Work to be completed: Every line below between the line holding "(title a)) ]" and the line holding "exists (match blocks_children_append", inclusive, should be repeated exactly, and all other lines omitted.

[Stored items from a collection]
########################################
(** ** The network *)

(** [select.select(rlist, [], [], timeout)]: the sockets of [rlist] that
    are readable before [timeout] seconds have passed; the empty list if
    the time runs out. *)
Definition select (rlist : list Socket) (timeout : Z) : list Socket :=
  List.filter
    (fun s => match readable_at s with
              | Some t => t <? timeout
              | None => false
              end) rlist.

Definition connect (config : Configuration) (srv : Attempt) : IO Client :=
  let imapclass :=
    if negb (bool_decide (encryption config = IMAPS)) then IMAP4
    else IMAP4_SSL in
  call (Open imapclass (host config) (port config)) (on_open srv);;;
  let client := mk_Client (socket_ srv) (if debug config then 4 else 0) in
  (if bool_decide (encryption config = STARTTLS)
   then call Starttls (on_starttls srv)
   else io_ret tt);;;
  call (Login (username config) (password config)) (on_login srv);;;
  io_ret client.

(** The three ways an iteration of [while True] ends. *)
Inductive flow : Set :=
| Continue
| Break
| Propagate (err : exn).

(** The body of the loop of [wait_for_change], from [time.sleep] on:
    the events, the value of [backoff] afterwards, and how it ends. *)
Definition iteration (config : Configuration) (backoff : Z) (srv : Attempt)
    : list event * Z * flow :=
  let '(t0, _) := call (Sleep backoff) None in
  match connect config srv with
  | (t1, Raise err) =>
      if caught_by OSError err then
        let backoff := Z.min 120 (2 * Z.max 1 backoff) in
        let '(t2, _) :=
          print Stderr
            (lit "Could not connect to server: " ++ exn_str err
                 ++ lit ". Retry in " ++ str_of_int backoff ++ lit " sec") in
        (t0 ++ t1 ++ t2, backoff, Continue)
      else (t0 ++ t1, backoff, Propagate err)
  | (t1, Return client) =>
      let backoff := 0 in
      let rest : IO unit :=
        print Stdout (lit "connected");;;
        call (SimpleCommand (lit "NOTIFY SET")
                (lit "(subscribed (FlagChange SubscriptionChange MessageNew MessageExpunge))"))
             (on_notify srv);;;
        let rlist := select [client_socket client] (60 * 15) in
        call (Select [client_socket client] (60 * 15)) None;;;
        if negb (length rlist =? 0)%nat
        then print Stdout (lit "Got change")
        else print Stdout (lit "Timeout") in
      match rest with
      | (t2, Return _) => (t0 ++ t1 ++ t2, backoff, Break)
      | (t2, Raise err) => (t0 ++ t1 ++ t2, backoff, Propagate err)
      end
  end.
(** [create_price_features] adds its two columns and removes none of the
    others, but the temporary one. *)
Lemma create_price_features_has (rt : runtime) (df : frame) (mx : float)
    (c : column) :
  c <> c_preco_medio_categoria -> c <> c_desvio_preco_media_categoria ->
  c <> c_temp_avg_cat ->
  has c (create_price_features rt df c_preco c_tipo_cartucho mx) = has c df.
Proof.
  intros H1 H2 H3.
  assert (N1 : column_eqb c c_preco_medio_categoria = false)
    by (destruct c; try reflexivity; now elim H1).
  assert (N2 : column_eqb c c_desvio_preco_media_categoria = false)
    by (destruct c; try reflexivity; now elim H2).
  assert (N3 : column_eqb c c_temp_avg_cat = false)
    by (destruct c; try reflexivity; now elim H3).
  unfold create_price_features.
  destruct (negb (has c_preco df) || is_object c_preco df).
  - now rewrite !has_assign, N1, N2, !orb_false_r.
  - destruct (has c_tipo_cartucho df) eqn:Ht.
    + set (df1 := assign c_tipo_cartucho _ df).
      set (series := match dropna2 c_preco c_tipo_cartucho (rows df1) with
                     | [] => [] | _ :: _ => _ end).
      set (df2 := if has c_preco_medio_categoria df1 then _ else df1).
      set (df3 := if has c_temp_avg_cat df2 then _ else df2).
      set (df4 := match series with _ :: _ => _ | [] => _ end).
      assert (E4 : has c df4 = has c df3).
      { unfold df4. destruct series; now rewrite has_assign, N3, orb_false_r. }
      rewrite has_assign, N2, orb_false_r.
      rewrite has_del, N3, andb_true_r.
      rewrite has_assign, N1, orb_false_r.
      rewrite has_assign, N3, orb_false_r, E4.
      unfold df3. rewrite has_if_del by (intros E; now subst).
      unfold df2. rewrite has_if_del by (intros E; now subst).
      unfold df1. rewrite has_assign.
      destruct (column_eqb c c_tipo_cartucho) eqn:E.
      * apply column_eqb_eq in E. subst. now rewrite Ht.
      * now rewrite orb_false_r.
    + now rewrite !has_assign, N1, N2, !orb_false_r.
Qed.

(* ================================================================= *)
(** ** The script as a whole *)

Lemma trusted_rows (rt : runtime) (df : frame) :
  rows (trusted rt df)
  = map (fun r => trust_row rt SELLER_TRUST_MAP DEFAULT_SELLER_TRUST
                    (price_row rt df MAX_PLAUSIBLE_PRICE_INDIVIDUAL r))
        (rows df).
Proof.
  unfold trusted, priced. cbn [rows assign].
  rewrite clean_price_column_rows, map_map. reflexivity.
Qed.

Lemma trusted_has (rt : runtime) (df : frame) (c : column) :
  has c (trusted rt df) = has c df || column_eqb c c_seller_trust_level.
Proof. unfold trusted, priced. now rewrite has_assign, clean_price_column_has. Qed.

Lemma featured_rows (rt : runtime) (df : frame) :
  rows (featured rt df)
  = map (fun r => features_row rt (trusted rt df) MAX_PLAUSIBLE_PRICE_AVERAGE
                    (trust_row rt SELLER_TRUST_MAP DEFAULT_SELLER_TRUST
                       (price_row rt df MAX_PLAUSIBLE_PRICE_INDIVIDUAL r)))
        (rows df).
Proof.
  unfold featured. rewrite create_price_features_rows, trusted_rows, map_map.
  reflexivity.
Qed.

Lemma featured_has (rt : runtime) (df : frame) (c : column) :
  raw c = true \/ c = c_nota_qualidade -> has c (featured rt df) = has c df.
Proof.
  intros H. unfold featured.
  rewrite create_price_features_has, trusted_has.
  - destruct H as [H| ->]; [|now rewrite orb_false_r].
    destruct c; try discriminate; now rewrite orb_false_r.
  - destruct H as [H| ->]; [|discriminate]. intros ->. discriminate.
  - destruct H as [H| ->]; [|discriminate]. intros ->. discriminate.
  - destruct H as [H| ->]; [|discriminate]. intros ->. discriminate.
Qed.

Lemma create_price_features_has_deviation (rt : runtime) (df : frame)
    (mx : float) :
  has c_desvio_preco_media_categoria
    (create_price_features rt df c_preco c_tipo_cartucho mx) = true.
Proof.
  unfold create_price_features.
  destruct (negb (has c_preco df) || is_object c_preco df);
    [apply has_assign_same|].
  destruct (has c_tipo_cartucho df); apply has_assign_same.
Qed.

(** What [create_heuristic_label] needs of the table the first three
    steps leave: a line, and the two derived columns. *)
Lemma featured_ready (rt : runtime) (df : frame) :
  (rows df <> [] -> rows (featured rt df) <> [])
  /\ has c_desvio_preco_media_categoria (featured rt df) = true
  /\ has c_seller_trust_level (featured rt df) = true.
Proof.
  split; [|split].
  - intros H Z. rewrite featured_rows in Z. apply map_eq_nil in Z. now apply H.
  - apply create_price_features_has_deviation.
  - unfold featured. rewrite create_price_features_has by discriminate.
    rewrite trusted_has. apply orb_true_r.
Qed.

Lemma label_of_featured (rt : runtime) (df : frame) :
  rows df <> [] ->
  exists out,
    create_heuristic_label rt (featured rt df) = Ok out
    /\ rows out = map (labelled rt (featured rt df)) (rows (featured rt df))
    /\ forall c, has c out
                 = (has c (featured rt df) || column_eqb c c_nota_qualidade
                    || column_eqb c c_label_heuristico_calculado)
                   && negb (column_eqb c c_originalidade_norm).
Proof.
  intros Hne. destruct (featured_ready rt df) as (Hr & Hd & Ht).
  apply create_heuristic_label_ok; [now apply Hr | exact Hd | exact Ht |].
  intros r' Hr'. unfold featured in Hr'.
  destruct (price_features_line _ _ _ _ Hr') as (x & _ & Ed).
  fold (featured rt df) in Hr'.
  destruct (prepared_returns_label rt _ r' Hr') as (l & El & _).
  - now rewrite Ed.
  - now exists l.
Qed.
Lemma validate_fields_spec_witness :
  ∃ k validate v,
    positive_weight k = Some validate
    ∧ unvalidated_item !! k = Some v
    ∧ validate v = Raise (ActionException "weight must be positive").
Proof.
  assert (NoDup ["title"; "weight"]) as Hnd.
  { apply NoDup_cons. split; [|apply NoDup_singleton].
    intros Hin. apply list_elem_of_singleton in Hin. discriminate Hin. }
  assert (∀ k, k ∈ ["title"; "weight"] ↔ is_Some (unvalidated_item !! k)) as Hkeys.
  { intros k. split.
    - intros Hk. apply elem_of_cons in Hk as [->|Hk]; [by eexists|].
      apply list_elem_of_singleton in Hk as ->. by eexists.
    - intros [v Hv]. unfold unvalidated_item in Hv.
      destruct (decide (k = "weight")) as [->|Hw]; [right; left|].
      rewrite lookup_insert_ne in Hv by done.
      destruct (decide (k = "title")) as [->|Ht]; [left|].
      by rewrite lookup_singleton_ne in Hv. }
  exact (validate_fields_spec positive_weight ["title"; "weight"] unvalidated_item
           Hnd Hkeys).
Defined.
(** X12. When the fetch step returns no article, the run ends at once
    and normally: it logs [Found 0 new articles] and
    [No new articles found], sends nothing to the language model, makes
    no append (not even of a heading alone), does not pause, and leaves
    [processedArticles] as it was. *)
Theorem empty_batch_ends_the_run (st : State) :
  fst (fetchLatestArticles host env st) = Normal [] ->
  exists st' new,
    processAINews host env st = (Normal tt, st') /\
    processedArticles st' = processedArticles st /\
    effects st' = effects st ++ new ++ [ console_log "Found 0 new articles";
                                         console_log "No new articles found" ] /\
    chat_calls new = [] /\
    append_calls new = [] /\
    set_adds new = [] /\
    waits new = [].
Proof.
  rewrite fetchLatestArticles_run. cbn [fst]. intros Hnone. injection Hnone as Hnone.
  rewrite processAINews_run. unfold runEffects. cbv zeta. rewrite Hnone.
  destruct (fetchEffects_calls env RSS_FEEDS) as (C & A & S).
  destruct (fetchEffects_parse_calls env RSS_FEEDS) as (_ & W).
  exists (mkState (processedArticles st)
                  (effects st ++
                   [ console_log "Starting AI news processing..." ]
                   ++ flat_map (fetchEffects env) RSS_FEEDS
                   ++ [ console_log "Found 0 new articles";
                        console_log "No new articles found" ])).
  exists ([ console_log "Starting AI news processing..." ]
          ++ flat_map (fetchEffects env) RSS_FEEDS).
  split; [reflexivity|]. split; [reflexivity|].
  split; [cbn [effects]; rewrite <- !app_assoc; reflexivity|].
  cbn [app chat_calls append_calls set_adds waits]. auto.
Qed.

(** X13. A run pauses 1000 ms once per fetched article and at no other
    time - so also after the last article, before the append - and asks
    [parseURL] for each of the eight configured feeds once, in their
    order. *)
Theorem one_pause_per_article (st : State) :
  exists articles st' new,
    fst (fetchLatestArticles host env st) = Normal articles /\
    processAINews host env st = (Normal tt, st') /\
    effects st' = effects st ++ new /\
    waits new = repeat 1000 (List.length articles) /\
    parse_calls new = RSS_FEEDS /\
    (articles <> [] ->
     exists earlier blocks later,
       new = earlier ++ wait_setTimeout 1000
                     :: call_blocks_append (NOTION_PAGE_ID host) blocks :: later /\
       chat_calls earlier = map request_to_summarize articles /\
       chat_calls later = [] /\ waits later = []).
Proof.
  rewrite fetchLatestArticles_run, processAINews_run.
  destruct (runEffects_waits (processedArticles st)) as (W & P).
  do 3 eexists. split; [reflexivity|]. split; [reflexivity|].
  split; [reflexivity|]. split; [exact W|]. split; [exact P|].
  intros Hne. cbn [fst] in Hne.
  pose proof (fetched_content host env (processedArticles st)) as Hstr.
  unfold runEffects. cbv zeta.
  destruct (fetchEffects_calls env RSS_FEEDS) as (FC & _ & _).
  remember (flat_map (fetchEffects env) RSS_FEEDS) as fe eqn:Hfe. clear Hfe.
  remember (fetched host env (processedArticles st)) as articles eqn:E. clear E.
  destruct (exists_last Hne) as (front & a & ->).
  assert (Hfront : forall b, In b front -> exists s, content b = str s).
  { intros b Hb. apply Hstr, in_app_iff. auto. }
  destruct (Hstr a) as [s Hs]; [apply in_app_iff; simpl; auto|].
  destruct (articleEffects_calls env front Hfront) as (AC & _ & _).
  destruct (summarizeEffects_calls env a) as (SC & _ & _). specialize (SC s Hs).
  exists ([ console_log "Starting AI news processing..." ] ++ fe
          ++ [ console_log ("Found "
                            +++ Number_toString (List.length (front ++ [a]))
                            +++ " new articles") ]
          ++ flat_map (articleEffects env) front
          ++ [ console_log ("Summarizing: " +++ ToString (title a)) ]
          ++ summarizeEffects env a ++ [ processedArticles_add (link a) ]).
  exists (pageBlocks env (front ++ [a]) (map (summaryOf env) (front ++ [a]))).
  exists (match blocks_children_append env (NOTION_PAGE_ID host)
                  (pageBlocks env (front ++ [a]) (map (summaryOf env) (front ++ [a]))) with
          | Resolves _ =>
              [ console_log ("Successfully added "
                             +++ Number_toString (List.length (front ++ [a]))
                             +++ " articles to Notion") ]
          | Rejects e => [ console_error_obj "Error adding to Notion:" e ]
          end ++ [ console_log "AI news processing completed successfully" ]).
  split; [|split; [|split]].
  - destruct (front ++ [a]) eqn:E; [destruct front; discriminate|]. rewrite <- E.
    rewrite flat_map_app. cbn [flat_map]. unfold articleEffects at 2, publishEffects.
    rewrite app_nil_r. repeat (progress (rewrite <- ?app_assoc; cbn [app])).
    reflexivity.
  - repeat (progress (cbn [app chat_calls]; rewrite ?chat_calls_app)).
    rewrite FC, AC, SC, map_app. cbn. reflexivity.
  - rewrite chat_calls_app.
    destruct (blocks_children_append env _ _); reflexivity.
  - rewrite waits_app.
    destruct (blocks_children_append env _ _); reflexivity.
Qed.
(** * Gas-turbine anomaly detection: [src/anomoly_detection.py]

    The script is embedded as a program in a small state-and-exception monad
    over a model of the pandas [DataFrame] it mutates: the cleaning of the
    raw frame (lines 35-45), the three detectors and the report (lines
    50-107), and the two figures (lines 114-138).

    Numbers are IEEE binary64 values (Rocq's primitive floats), as in numpy,
    so that division by zero, NaN and rounding behave as they do in the
    script; sums are taken in numpy's order.  The scaler and the two
    scikit-learn estimators are external capabilities: the pipeline is
    written against an interface ([Sklearn.Api]) whose calls return a
    value or raise, and every general theorem holds for all
    implementations of it.  The same goes for the plotting calls
    ([Plots.Backend]). *)

From Stdlib Require Import ZArith List Bool String Lia.
From Stdlib Require Import Floats.
From Stdlib Require Uint63.
From Stdlib Require Reals Lra.
Import ListNotations.

Local Open Scope string_scope.
Local Open Scope list_scope.

(* ================================================================== *)
(** * Binary64 helpers *)

Module Float64.
Local Open Scope float_scope.

(** The conversion of an integer to [float64] (a C cast of an [int64], or
    of a count): the nearest binary64 value, ties to even. *)
Definition float_of_int (z : Z) : float :=
  SF2Prim (binary_normalize prec emax z 0 false).

Definition float_of_nat (n : nat) : float := float_of_int (Z.of_nat n).

(** [a > b] on floats: false as soon as one side is NaN. *)
Definition gtb (a b : float) : bool := b <? a.

(** A value that is [+0], [-0] or NaN. *)
Definition zero_or_nan (x : float) : bool := is_zero x || is_nan x.

(** The same class on the specification side of the floats. *)
Inductive sf_zero_or_nan : spec_float -> Prop :=
| sf_is_zero s : sf_zero_or_nan (S754_zero s)
| sf_is_nan : sf_zero_or_nan S754_nan.

(** ** numpy's sum of a contiguous [float64] array

    [np.add.reduce] runs numpy's pairwise summation on the whole array:
    fewer than 8 values are added from left to right; up to 128 values are
    added into 8 running lanes, the lanes are combined as a balanced tree
    and the values left over are added one by one; a longer array is cut
    in two near the middle, at a multiple of 8, and the sums of the two
    parts are added. *)

(** [r[j] += a[i + j]] for the 8 lanes. *)
Fixpoint add_lanes (r block : list float) : list float :=
  match r, block with
  | x :: r', y :: b' => (x + y) :: add_lanes r' b'
  | _, _ => []
  end.

(** [k] more blocks of 8 values added into the lanes; what is left. *)
Fixpoint accumulate (k : nat) (r l : list float) : list float * list float :=
  match k with
  | O => (r, l)
  | S k' => accumulate k' (add_lanes r (firstn 8 l)) (skipn 8 l)
  end.

Definition fold_lanes (r : list float) : float :=
  match r with
  | [r0; r1; r2; r3; r4; r5; r6; r7] =>
      ((r0 + r1) + (r2 + r3)) + ((r4 + r5) + (r6 + r7))
  | _ => nan
  end.

(** Between 8 and 128 values. *)
Definition sum_block (l : list float) : float :=
  let '(r, rest) :=
    accumulate (List.length l / 8 - 1) (firstn 8 l) (skipn 8 l) in
  fold_left add rest (fold_lanes r).

(** The recursion halves the array, so a fuel of its length is never
    used up. *)
Fixpoint pairwise_sum (fuel : nat) (l : list float) : float :=
  let n := List.length l in
  if (n <? 8)%nat then fold_left add l (-0)
  else if (n <=? 128)%nat then sum_block l
  else
    match fuel with
    | O => sum_block l
    | S fuel' =>
        let n2 := (n / 2 - (n / 2) mod 8)%nat in
        pairwise_sum fuel' (firstn n2 l) + pairwise_sum fuel' (skipn n2 l)
    end.

(** [a.sum()]; the sum of no value is [0.0]. *)
Definition fsum (l : list float) : float :=
  match l with
  | [] => 0
  | _ => pairwise_sum (List.length l) l
  end.

End Float64.

(* ================================================================== *)
(** * The real value of a float *)

(** The constant-column analysis compares the results of the float
    operations as the real numbers they stand for. *)
Module Dyadic.
Import Reals.
Local Open Scope R_scope.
########################################
Result for this exercise:
          ++ [ console_log ("Summarizing: " +++ ToString (title a)) ]
          ++ summarizeEffects env a ++ [ processedArticles_add (link a) ]).
  exists (pageBlocks env (front ++ [a]) (map (summaryOf env) (front ++ [a]))).
  exists (match blocks_children_append env (NOTION_PAGE_ID host)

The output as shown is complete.